Senior cabinet officials had planned to convene Tuesday for additional review of the matter. The FT reported that gathering was rescheduled due to calendar conflicts.
The White House has not yet provided comment on the matter. Tencent similarly declined to issue a statement.
Reuters indicated it was unable to independently confirm all details from the Financial Times reporting.
Trump-Xi Meeting Adds Complexity
The timing of these internal discussions carries significance: President Trump is reportedly planning to meet with Chinese President Xi Jinping in China during April.
Some analysts suggest this diplomatic context may influence the administration’s approach to Tencent’s American holdings ahead of that scheduled meeting.

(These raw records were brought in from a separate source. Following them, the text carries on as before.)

(** * COL724 measurement harness: a shallow embedding and its properties

    The development follows the Python sources of the harness:

    - [dumbbell.py]                the dumbbell topology and its monitored interface;
    - [quic_client.py]             the paced sender ([send_data_with_metrics]);
    - [jitter/helper_quic.py]      counter sampling, aggregation of raw metrics and
                                   the run orchestrator ([run_quic_experiments]);
    - [experiment_runner_quic.py]  the command line driver of one run ([main]);
    - [exp_parkinglot.py]          the sweep over bandwidth, delay and loss.

    Python floats are IEEE 754 binary64 numbers; they are modelled with the
    executable specification of floating point arithmetic of the standard
    library ([SpecFloat], precision 53, exponent bound 1024).  Python
    exceptions are values of the type [exn]; a computation that may raise
    returns a [result].  Calls into the operating system, Mininet and aioquic
    are recorded as events of a trace, and what they read from the outside
    (interface counters, the clock, the raw metrics file, the exit status of
    a child process) is supplied by explicit oracles. *)

From Stdlib Require Import ZArith List Bool Lia.
From Stdlib Require Import Floats.SpecFloat.
From stdpp Require Import base option list gmap strings pretty sorting.

Open Scope Z_scope.

(* ===================================================================== *)
(** * Part I: the embedding                                               *)
(* ===================================================================== *)

(** ** Exceptions and results *)

Inductive exn : Type :=
| ZeroDivisionError
| OverflowError
| MemoryError
| ValueError
| TypeError
| KeyError
| IndexError
| FileNotFoundError
| OSError
| CalledProcessError (returncode : Z)
| KeyboardInterrupt.

Inductive result (A : Type) : Type :=
| Ok (a : A)
| Raise (e : exn).
Arguments Ok {A} a.
Arguments Raise {A} e.

#[global] Instance result_ret : MRet result := fun _ a => Ok a.
#[global] Instance result_bind : MBind result := fun _ _ f m =>
  match m with
  | Ok a => f a
  | Raise e => Raise e
  end.

(** ** Binary64 arithmetic as Python performs it *)

Module F64.

Definition float := spec_float.

Definition prec : Z := 53.
Definition emax : Z := 1024.

Definition zero : float := S754_zero false.

(** The largest magnitude an [int] may have to be convertible: from
    [2^1024 - 2^970] on, rounding to nearest even reaches [2^1024] and
    CPython raises [OverflowError]. *)
Definition int_limit : Z := 2 ^ 1024 - 2 ^ 970.

(** [float(n)] for an [int] [n]: correctly rounded. *)
Definition of_int (n : Z) : result float :=
  if Z.abs n <? int_limit
  then Ok (binary_normalize prec emax n 0 false)
  else Raise OverflowError.

Definition is_zero (x : float) : bool :=
  match x with S754_zero _ => true | _ => false end.

(** [x * y], [x - y], [x + y] on floats never raise. *)
Definition mul (x y : float) : float := SFmul prec emax x y.
Definition sub (x y : float) : float := SFsub prec emax x y.
Definition add (x y : float) : float := SFadd prec emax x y.

(** [x / y] on floats raises only on a zero divisor. *)
Definition truediv (x y : float) : result float :=
  if is_zero y then Raise ZeroDivisionError else Ok (SFdiv prec emax x y).

(** Mixed operands: the [int] is converted first. *)
Definition mul_fi (x : float) (n : Z) : result float :=
  y ← of_int n; Ok (mul x y).
Definition add_fi (x : float) (n : Z) : result float :=
  y ← of_int n; Ok (add x y).
(** For [x / n] the converted divisor is zero exactly when the int is. *)
Definition truediv_fi (x : float) (n : Z) : result float :=
  y ← of_int n;
  if n =? 0 then Raise ZeroDivisionError else Ok (SFdiv prec emax x y).
Definition truediv_if (n : Z) (y : float) : result float :=
  x ← of_int n; truediv x y.

(** An integer as an unrounded operand of [SFdiv], which rounds once. *)
Definition exact_int (n : Z) : float :=
  match n with
  | Z0 => S754_zero false
  | Zpos p => S754_finite false p 0
  | Zneg p => S754_finite true p 0
  end.

(** [a / b] on two [int]s: the correctly rounded quotient. *)
Definition truediv_ii (a b : Z) : result float :=
  if b =? 0 then Raise ZeroDivisionError
  else match SFdiv prec emax (exact_int a) (exact_int b) with
       | S754_infinity _ => Raise OverflowError
       | q => Ok q
       end.

Definition ltb (x y : float) : bool := SFltb x y.
Definition leb (x y : float) : bool := SFleb x y.

(** Truth value of a float: false exactly for [0.0] and [-0.0]. *)
Definition truthy (x : float) : bool := negb (is_zero x).

(** [max(0, x)]: [x] when [x > 0], else the first argument [0]. *)
Definition max0 (x : float) : float := if ltb zero x then x else zero.

(** [int(x)]: truncation towards zero. *)
Definition to_int (x : float) : result Z :=
  match x with
  | S754_zero _ => Ok 0
  | S754_nan => Raise ValueError
  | S754_infinity _ => Raise OverflowError
  | S754_finite s m e =>
      let a := if 0 <=? e then Z.pos m * 2 ^ e else Z.pos m / 2 ^ (- e) in
      Ok (if s then - a else a)
  end.

(** Quotient of [a] by [b > 0] rounded to the nearest integer, ties to even. *)
Definition div_half_even (a b : Z) : Z :=
  let q := a / b in
  let r := a mod b in
  match (2 * r) ?= b with
  | Lt => q
  | Gt => q + 1
  | Eq => if Z.even q then q else q + 1
  end.

(** [round(x, 2)]: the exact value of [x] is rounded to the nearest multiple
    of [0.01] (ties to even), and that decimal is rounded to binary64. *)
Definition round2 (x : float) : float :=
  match x with
  | S754_finite s m e =>
      let k := if 0 <=? e then 100 * Z.pos m * 2 ^ e
               else div_half_even (100 * Z.pos m) (2 ^ (- e)) in
      match k with
      | Zpos p => SFdiv prec emax (S754_finite s p 0) (S754_finite false 100 0)
      | _ => S754_zero s
      end
  | _ => x
  end.

(** A float is non-negative when it is a zero or compares greater than zero. *)
Definition nonneg (x : float) : Prop :=
  is_zero x = true \/ SFcompare x zero = Some Gt.

(** Literals. *)
Definition one : float := S754_finite false 4503599627370496 (-52).
Definition lit_1e6 : float := S754_finite false 8589934592000000 (-33).

End F64.

(** ** The paced sender ([quic_client.py]) *)

Module Sender.
Import F64.

(** One sample of the in-memory buffer: the dict
    [{'time': elapsed, 'rtt_ms': round(rtt_ms, 2)}]. *)
Record metric : Type := { time : Z; rtt_ms : float }.

Inductive event : Type :=
| SendStreamData (length : Z) (end_stream : bool)
| Transmit
| AsyncSleep (seconds : float)
| AppendLines (file : string) (records : list metric)
| WriteFailed.             (* logging.warning("Failed to write metrics: ...") *)

(** What becomes of the batched append of lines 127-130: it succeeds, or
    [open] raises, or a write raises after some lines have reached the
    file. *)
Inductive append_outcome : Type :=
| Appended
| OpenFails
| WriteFails (written : nat).

(** What the sender reads from outside: the [n]-th call of [time.time()]
    and, at the same instants, the transport's smoothed RTT in seconds
    ([None] when the attribute is missing or holds [None]); whether a
    bytes object of a given length can be allocated; and what becomes of
    the append to the metrics file. *)
Record env : Type := {
  clock : nat -> float;
  rtt_smoothed : nat -> option float;
  memory : Z -> bool;
  append : append_outcome
}.

(** Line 45: the length of [b"x" * chunk_size].  The factor has to fit the
    index type ([OverflowError]); a factor that is not positive gives the
    empty bytes object; the allocation may fail ([MemoryError]). *)
Definition data_chunk (E : env) (chunk_size : Z) : result Z :=
  if (chunk_size <? - 2 ^ 63) || (2 ^ 63 <=? chunk_size) then Raise OverflowError
  else if chunk_size <=? 0 then Ok 0
  else if memory E chunk_size then Ok chunk_size
  else Raise MemoryError.

(** Lines 51-61: the inter-chunk sleep. *)
Definition inter_chunk_sleep (target_rate_mbps : option float) (chunk_size : Z)
  : result float :=
  match target_rate_mbps with
  | Some rate =>
      if truthy rate then
        bits ← mul_fi rate 1000000;
        target_bytes_per_sec ← truediv_fi bits 8;
        truediv_if chunk_size target_bytes_per_sec
      else
        target_bytes_per_sec ← truediv_ii (15 * 1000000) 8;
        truediv_if chunk_size target_bytes_per_sec
  | None =>
      target_bytes_per_sec ← truediv_ii (15 * 1000000) 8;
      truediv_if chunk_size target_bytes_per_sec
  end.

(** Lines 121-122: the pause after one chunk. *)
Definition sleep_duration (sleep_time send_start now : float) : float :=
  let elapsed := sub now send_start in
  max0 (sub sleep_time elapsed).

(** Lines 86-89: the RTT in milliseconds, [0] when it cannot be read. *)
Definition read_rtt_ms (E : env) (tick : nat) : float :=
  match rtt_smoothed E tick with
  | Some r => match mul_fi r 1000 with Ok v => v | Raise _ => zero end
  | None => zero
  end.

Record state : Type := {
  tick : nat;                      (* calls of time.time() so far *)
  bytes_sent : Z;
  last_log_time : float;
  last_bytes : Z;
  metrics_buffer : list metric;
  trace : list event
}.

(** Lines 143-147: the dict the function returns. *)
Record stats : Type := {
  stats_bytes_sent : Z;
  stats_duration : float;
  stats_throughput_mbps : float
}.

Inductive outcome (A : Type) : Type :=
| Finished (a : A)
| Raised (e : exn)
| OutOfFuel.
Arguments Finished {A} a.
Arguments Raised {A} e.
Arguments OutOfFuel {A}.

Definition emit (ev : event) (s : state) : state :=
  {| tick := tick s; bytes_sent := bytes_sent s;
     last_log_time := last_log_time s; last_bytes := last_bytes s;
     metrics_buffer := metrics_buffer s; trace := trace s ++ [ev] |}.

(** Lines 82-118: the sample taken once per second. *)
Definition sample (E : env) (start_time current_time : float) (s : state)
  : result state :=
  if leb one (sub current_time (last_log_time s)) then
    elapsed ← to_int (sub current_time start_time);
    let m := {| time := elapsed; rtt_ms := round2 (read_rtt_ms E (tick s)) |} in
    Ok {| tick := tick s; bytes_sent := bytes_sent s;
          last_log_time := current_time; last_bytes := bytes_sent s;
          metrics_buffer := metrics_buffer s ++ [m]; trace := trace s |}
  else Ok s.

(** Lines 70-123: the transmission loop; one unit of fuel per iteration.
    The chunk sent has the length of [data_chunk], [max(0, chunk_size)]. *)
Fixpoint send_loop (E : env) (chunk_size : Z) (start_time end_time sleep_time : float)
    (fuel : nat) (s : state) : outcome unit * state :=
  match fuel with
  | O => (OutOfFuel, s)
  | S fuel' =>
      if ltb (clock E (tick s)) end_time then
        let current_time := clock E (S (tick s)) in
        let send_start := clock E (S (S (tick s))) in
        let s1 := emit Transmit
                    (emit (SendStreamData (Z.max 0 chunk_size) false)
                       {| tick := S (S (S (tick s)));
                          bytes_sent := bytes_sent s + chunk_size;
                          last_log_time := last_log_time s;
                          last_bytes := last_bytes s;
                          metrics_buffer := metrics_buffer s;
                          trace := trace s |}) in
        match sample E start_time current_time s1 with
        | Raise e => (Raised e, s1)
        | Ok s2 =>
            let now := clock E (tick s2) in
            let s3 := emit (AsyncSleep (sleep_duration sleep_time send_start now))
                        {| tick := S (tick s2); bytes_sent := bytes_sent s2;
                           last_log_time := last_log_time s2;
                           last_bytes := last_bytes s2;
                           metrics_buffer := metrics_buffer s2;
                           trace := trace s2 |} in
            send_loop E chunk_size start_time end_time sleep_time fuel' s3
        end
      else
        (Finished tt,
         {| tick := S (tick s); bytes_sent := bytes_sent s;
            last_log_time := last_log_time s; last_bytes := last_bytes s;
            metrics_buffer := metrics_buffer s; trace := trace s |})
  end.

(** Lines 125-137: one batched append of the buffer, inside
    [try: ... except (IOError, OSError)], then end of stream. *)
Definition flush (E : env) (metrics_file : string) (s : state) : state :=
  let s1 :=
    if negb (String.eqb metrics_file "") && negb (bool_decide (metrics_buffer s = []))
    then match append E with
         | Appended => emit (AppendLines metrics_file (metrics_buffer s)) s
         | OpenFails => emit WriteFailed s
         | WriteFails written =>
             emit WriteFailed
               (emit (AppendLines metrics_file (take written (metrics_buffer s))) s)
         end
    else s in
  emit Transmit (emit (SendStreamData 0 true) s1).

(** Lines 140-147: the final statistics. *)
Definition final_stats (E : env) (start_time : float) (s : state)
  : outcome stats * state :=
  let actual_duration := sub (clock E (tick s)) start_time in
  let s' := {| tick := S (tick s); bytes_sent := bytes_sent s;
               last_log_time := last_log_time s; last_bytes := last_bytes s;
               metrics_buffer := metrics_buffer s; trace := trace s |} in
  match truediv_if (bytes_sent s * 8) (mul actual_duration lit_1e6) with
  | Ok throughput_mbps =>
      (Finished {| stats_bytes_sent := bytes_sent s;
                   stats_duration := actual_duration;
                   stats_throughput_mbps := throughput_mbps |}, s')
  | Raise e => (Raised e, s')
  end.

(** The state before the clock is first read. *)
Definition blank : state :=
  {| tick := 0; bytes_sent := 0; last_log_time := zero; last_bytes := 0;
     metrics_buffer := []; trace := [] |}.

How this diplomatic consideration might affect any final decision remains uncertain.
Wall Street Reaction
Analyst coverage of TCEHY remains limited. Hans Engel from Erste Group stands as the sole analyst providing recent commentary, issuing a Hold rating on Feb. 18, 2026, representing a downgrade.
The rating did not include a specific price target.
TCEHY shares dropped 1.72% during Wednesday’s trading session. The stock has declined 16.29% since the beginning of the year, with a 0.96% loss over the trailing twelve months.
Officials have not announced a new date for the postponed cabinet meeting, leaving the review’s conclusion uncertain.